Python `v4` client - feedback megathread!

Hi Everybody,

Our amazing engineering team has delivered a brand-new Python client with a revised API that we think is even more developer-friendly!

The key features are:

  • New streamlined syntax for interacting with Weaviate in a Python-native way

    • No more builder methods
    • No more raw dictionaries
  • Full gRPC support for batch imports and searches

  • Generics syntax for end-to-end type safety of your data objects

  • Pydantic client-side runtime data cleansing logic

  • Handy methods to get up-and-running as fast as possible

  • As easy as:

    • import weaviate
    • client = weaviate.connect_to_local()
    • articles = client.collections.get("Articles")

Check it out by installing it with pip install --pre "weaviate-client==4.*", and using it with Weaviate 1.22 or higher.

Yes - it’s receiving a major version bump!

Some barebones docs will be up soon (tomorrow), and we’ll build it up as we go.

Please leave any feedback here, so that we can track it more easily in the one thread.

Thanks everybody.

5 Likes

When will we also get Async client support?

Hi @Mohit_Singla :wave:. Thanks for asking.

This is something that we would definitely like to tackle, but we can’t provide a timeline at this point. Sorry about that!

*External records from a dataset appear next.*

(** * Telegram to Discord bridge: the orchestration engine

    A shallow embedding of [bridge/core.py] (class [Bridge]) and of
    [discord_handler.py], followed by the properties of the engine:
    routing decisions, delivery and the mapping store, edit and delete
    handling, and the outage-recovery loop. *)

From Stdlib Require Import ZArith Ascii String List Lia.
From stdpp Require Import base option list sorting gmap strings.

Local Open Scope string_scope.
Local Open Scope Z_scope.
Local Open Scope list_scope.

(** ** Python values used by the engine *)

(** What [str.lower] does to a string of ASCII characters: the letters A to Z
    become a to z.  The engine takes [str.lower] itself as a collaborator
    ([str_lower] below); this function stands for it in the concrete runs,
    whose strings are all ASCII. *)
Definition lower_ascii (c : ascii) : ascii :=
  let n := nat_of_ascii c in
  if (Nat.leb 65 n && Nat.leb n 90)%bool then ascii_of_nat (n + 32) else c.

Fixpoint ascii_lower (s : string) : string :=
  match s with
  | EmptyString => EmptyString
  | String c r => String (lower_ascii c) (ascii_lower r)
  end.

(** The exceptions the engine meets.  [NotFound] and [Forbidden] are
    subclasses of discord's [HTTPException]; every exception listed here is a
    subclass of [Exception] (task cancellation and interpreter exit are not
    modelled). *)
Inductive exn : Type :=
  | NotFound
  | Forbidden
  | HTTPException
  | UnboundLocalError (name : string)
  | AttributeError (attr : string)
  | IndexError
  | TypeError (what : string)
  | OtherError (what : string).

Inductive exn_class : Type := CNotFound | CForbidden | CHTTPException | CException.

(** [isinstance(e, cls)] for the classes named in the [except] clauses. *)
Definition isinstance (e : exn) (c : exn_class) : bool :=
  match c, e with
  | CException, _ => true
  | CHTTPException, (NotFound | Forbidden | HTTPException) => true
  | CNotFound, NotFound => true
  | CForbidden, Forbidden => true
  | _, _ => false
  end.

(** ** Data model *)

(** A route's source channel is configured by numeric id or by display name. *)
Inductive ChanRef : Type := ById (id : Z) | ByName (name : string).

(** A tag rule of the allow-list or of the deny-list: [tag["name"]] and
    [tag.get("override_mention_everyone", False)]. *)
Record Tag : Type := mkTag {
  tag_name : string;
  override_mention_everyone : bool
}.

Record ForwarderConfig : Type := mkForwarder {
  forwarder_name : string;
  tg_channel_id : ChanRef;
  discord_channel_id : Z;
  forward_everything : bool;
  forward_hashtags : list Tag;
  excluded_hashtags : list Tag;
  mention_override : gmap string (list string);
  mention_everyone : bool
}.

(** A Telegram message, with the fields the engine reads. *)
Record TgMessage : Type := mkTg {
  tg_id : Z;
  peer_channel_id : Z;
  tg_text : string;
  tg_media : bool;
  reply_to_msg_id : option Z
}.

(** A Discord message as returned by [channel.send] or [fetch_message]. *)
Record DMessage : Type := mkDM {
  dm_id : Z;
  dm_channel : Z;
  dm_content : string;
  dm_reference : option Z
}.

Record Role : Type := mkRole { role_name : string; role_mention : string }.

Record Channel : Type := mkChannel { ch_id : Z; guild_roles : list Role }.

Record DeleteEvent : Type := mkDelete {
  deleted_ids : list Z;
  del_channel_id : Z
}.

Record Config : Type := mkConfig {
  telegram_forwarders : list ForwarderConfig;
  built_in_roles : list string;
  openai_enabled : bool;
  recoverer_delay : Z;
  healthcheck_interval : Z
}.

(** ** The world: mapping store, missed records, observable effects *)

(** The log lines of the recovery loop that the properties refer to. *)
Inductive LogLine : Type :=
  | LogRecovered (tg : Z)
  | LogQueued (tg : Z)
  | LogForwarding (tg : Z)
  | LogFetchFailed (e : exn).

(** What the engine does to the outside, in the order it does it. *)
Inductive Event : Type :=
  | Sent (m : DMessage)
  | Edited (id : Z) (content : string)
  | Deleted (id : Z)
  | Slept (seconds : Z)
  | Logged (line : LogLine).

Record Missed : Type := mkMissed {
  ms_forwarder : string;
  ms_tg_id : Z;
  ms_discord_channel : Z;
  ms_exception : option exn
}.

Record World : Type := mkWorld {
  clock : nat;
  mappings : gmap (string * Z) Z;
  missed : list Missed;
  trace : list Event
}.

(** The collaborators of the engine.  The pure ones are functions of their
    arguments; the network ones answer by the number of suspension points
    passed so far ([clock]), so that the same call may succeed at one moment
    and fail at another, and the health flags may change between two reads.
    [str_lower] is Python's [str.lower]; nothing is assumed of it.
    [utils_get_discord_message_id] is the [get_discord_message_id] that
    [discord_handler.py] imports from [utils], which is not among the
    sources: it answers from the state it finds. *)
Record Env : Type := mkEnv {
  config : Config;
  split_message : string -> list string;
  get_message_forward_hashtags : TgMessage -> list string;
  get_telegram_channel_by_forwarder_name : string -> option ChanRef;
  get_last_messages_for_all_forwarders : gmap (string * Z) Z -> list (string * Z);
  get_channel : Z -> option Channel;
  process_message_text :
    nat -> TgMessage -> ForwarderConfig -> bool -> list string -> bool -> exn + string;
  send_outcome : nat -> Z -> string -> option string -> option Z -> exn + Z;
  media_outcome : nat -> TgMessage -> Z -> string -> option Z -> exn + list DMessage;
  fetch_message_outcome : nat -> Z -> Z -> exn + option DMessage;
  edit_outcome : nat -> Z -> string -> option exn;
  delete_outcome : nat -> Z -> option exn;
  history_outcome : nat -> Z -> Z -> exn + list DMessage;
  fetch_messages_after_outcome : nat -> Z -> ChanRef -> exn + list TgMessage;
  get_input_entity_outcome : nat -> ChanRef -> option exn;
  internet_connected : nat -> bool;
  telegram_is_healthy : nat -> bool;
  discord_is_healthy : nat -> bool;
  str_lower : string -> string;
  utils_get_discord_message_id : World -> option Z -> option Z
}.

(** ** A state and exception monad *)

Inductive Result (A : Type) : Type :=
  | Ok (a : A)
  | Raise (e : exn).
Arguments Ok {A} a.
Arguments Raise {A} e.

Definition M (A : Type) : Type := World -> Result A * World.

Definition ret {A} (a : A) : M A := fun w => (Ok a, w).

Definition raise {A} (e : exn) : M A := fun w => (Raise e, w).

Definition bind {A B} (m : M A) (k : A -> M B) : M B :=
  fun w => match m w with
           | (Ok a, w') => k a w'
           | (Raise e, w') => (Raise e, w')
           end.

Notation "'let*' x ':=' c 'in' k" := (bind c (fun x => k))
  (at level 10, x pattern, c at level 100, k at level 200).

(** [try: body except cls: handler]: the handler runs for the exceptions it
    accepts, the others go on propagating. *)
Definition try_except {A} (body : M A) (handler : exn -> option (M A)) : M A :=
  fun w => match body w with
           | (Ok a, w') => (Ok a, w')
           | (Raise e, w') =>
               match handler e with
               | Some h => h w'
               | None => (Raise e, w')
               end
           end.

(** A suspension point: an [await] on a collaborator. *)
Definition tick : M nat :=
  fun w => (Ok (clock w),
            mkWorld (S (clock w)) (mappings w) (missed w) (trace w)).

Definition emit (e : Event) : M unit :=
  fun w => (Ok tt, mkWorld (clock w) (mappings w) (missed w) (trace w ++ [e])).

Definition now : M nat := fun w => (Ok (clock w), w).

Definition lift_sum {A} (r : exn + A) : M A :=
  match r with inl e => raise e | inr a => ret a end.

Definition lift_opt_exn (r : option exn) : M unit :=
  match r with Some e => raise e | None => ret tt end.

Definition sleep (seconds : Z) : M unit :=
  let* _ := tick in emit (Slept seconds).

(** Python truthiness of the values the engine tests. *)
Definition truthy_list {A} (l : list A) : bool :=
  match l with [] => false | _ => true end.

Definition truthy_id (o : option Z) : bool :=
  match o with Some z => negb (Z.eqb z 0) | None => false end.

Definition truthy_str (s : string) : bool :=
  match s with EmptyString => false | _ => true end.

Definition truthy_chan (o : option ChanRef) : bool :=
  match o with
  | Some (ById z) => negb (Z.eqb z 0)
  | Some (ByName s) => truthy_str s
  | None => false
  end.

(** [x in l] for a list of strings. *)
Definition py_in (x : string) (l : list string) : bool :=
  existsb (String.eqb x) l.

(** ** Mapping store *)

Module History.

(** The history manager ([bridge/history.py], class
    [MessageHistoryHandler]) is not among the sources; its operations follow
    the contract of the mapping store.  A mapping is keyed by (route name,
    source message id); its value is what [Bridge] passes, one destination
    id. *)

(** Modelled from the spec: [lookup(route, source_id)] answers the recorded
    value, or nothing. *)
Definition get_discord_message_id (name : string) (tg : Z) : M (option Z) :=
  fun w => (Ok (mappings w !! (name, tg)), w).

(** Modelled from the spec: [record(route, source_id, ...)] adds the
    mapping; a second call for the same key overwrites it. *)
Definition save_mapping_data (name : string) (tg : Z) (discord_id : Z) : M unit :=
  fun w => (Ok tt,
            mkWorld (clock w) (<[(name, tg) := discord_id]> (mappings w))
                    (missed w) (trace w)).

(** Modelled from the spec: a missed-forward record holds the route name,
    the source message id, the destination channel id and the failure
    context. *)
Definition save_missed_message (name : string) (tg : Z) (channel : Z)
    (ex : option exn) : M unit :=
  fun w => (Ok tt,
            mkWorld (clock w) (mappings w)
                    (missed w ++ [mkMissed name tg channel ex]) (trace w)).

(** The store as the recovery loop reads it when it asks for the last
    messages of all forwarders. *)
Definition get_mappings : M (gmap (string * Z) Z) :=
  fun w => (Ok (mappings w), w).

End History.

(** ** The engine, over its collaborators *)

Section Engine.

Variable E : Env.

(** *** Destination client *)

Definition channel_send (ch : Z) (content : string) (file : option string)
    (reference : option Z) : M DMessage :=
  let* t := tick in
  let* id := lift_sum (send_outcome E t ch content file reference) in
  let m := mkDM id ch content reference in
  let* _ := emit (Sent m) in
  ret m.

Definition fetch_message (ch : Z) (id : Z) : M (option DMessage) :=
  let* t := tick in
  lift_sum (fetch_message_outcome E t ch id).

Definition message_edit (m : DMessage) (content : string) : M unit :=
  let* t := tick in
  let* _ := lift_opt_exn (edit_outcome E t (dm_id m) content) in
  emit (Edited (dm_id m) content).

Definition message_delete (m : DMessage) : M unit :=
  let* t := tick in
  let* _ := lift_opt_exn (delete_outcome E t (dm_id m)) in
  emit (Deleted (dm_id m)).

(** [channel.history(around=..., limit=...)], collected in a list; how many
    messages the destination answers for a limit is its own business. *)
Definition channel_history (ch : Z) (around : Z) (limit : nat) : M (list DMessage) :=
  let* t := tick in
  lift_sum (history_outcome E t ch around).

(** *** discord_handler.py *)

(** The [for part in message_parts] loop of [forward_to_discord]. *)
Fixpoint send_parts (ch : Z) (reference : option Z) (message_parts : list string)
    (sent_messages : list DMessage) : M (list DMessage) :=
  match message_parts with
  | [] => ret sent_messages
  | part :: rest =>
      let* sent_message := channel_send ch part None reference in
      send_parts ch reference rest (sent_messages ++ [sent_message])
  end.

to share some first impression. The API is indeed smoother. However, for schema I prefer the json way, as it let us store the schema elsewhere. We have an internal toolkit used for several project, and having everything in code is not possible. Right now we create with legacy API the schema and import with the new one.

Hi @pommedeterresautee !

Oh that’s an interesting data point. Would it work for your use case if we added a method to fetch the full, JSON definition for the collection? (Like a articles.config.get() or articles.config.raw() method, where articles is the collection).

Or would you also want the collection creation to take JSON inputs? :thinking:

The documentation suggests that this is available to use with wcs but the client doesn’t appear to have wcs connection implemented. Any ETA on when this will be available?

Hi @asido - sorry about that.

I’m updating the page to reflect this. WCS clusters are currently not compatible with the v4 client as we are adding gRPC support.

There’s no exact ETA on this currently, but the last I heard was that it will be a few weeks.

Thanks - does the V4 client add any new features or just syntax changes?

For example, batch deleting based on a list of IDs isn’t available in the v3 client. Would the new syntax support new operations or the same ones?

Hey @Adam_Hughes - sorry for the late reply; I’ve been on holiday and I think this one slipped through the cracks.

There are new features for sure - gRPC support is the big one, which should speed up imports and queries significantly.

Re: deletion by multiple IDs - unless I am mistaken, I think that is supported through batch deletes.

I think this works for me w/ the latest v4 client, and a similar syntax should work with the v3 client as well.

questions = client.collections.get("Question")
response = questions.query.fetch_objects(limit=3)

ids = [o.uuid for o in response.objects]

questions.data.delete_many(
    where=wvc.Filter("id").contains_any(ids)
)
1 Like

Cool thanks - I guess I had assumed deleting by ID would use its own method isntead of a Filter/contains_any, but this seems fine too!

Any plans for supporting not like filter?

1 Like

Hi @axeloh - we are looking at this with:
Improved `NotEqual` operator · Issue #3319 · weaviate/weaviate · GitHub and
[Feature Request] Add "Not" operator in filter to support "Not Like" etc. in Get queries · Issue #3683 · weaviate/weaviate · GitHub

I am not sure exactly when it will make it to a release, but it’s definitely being looked at closely.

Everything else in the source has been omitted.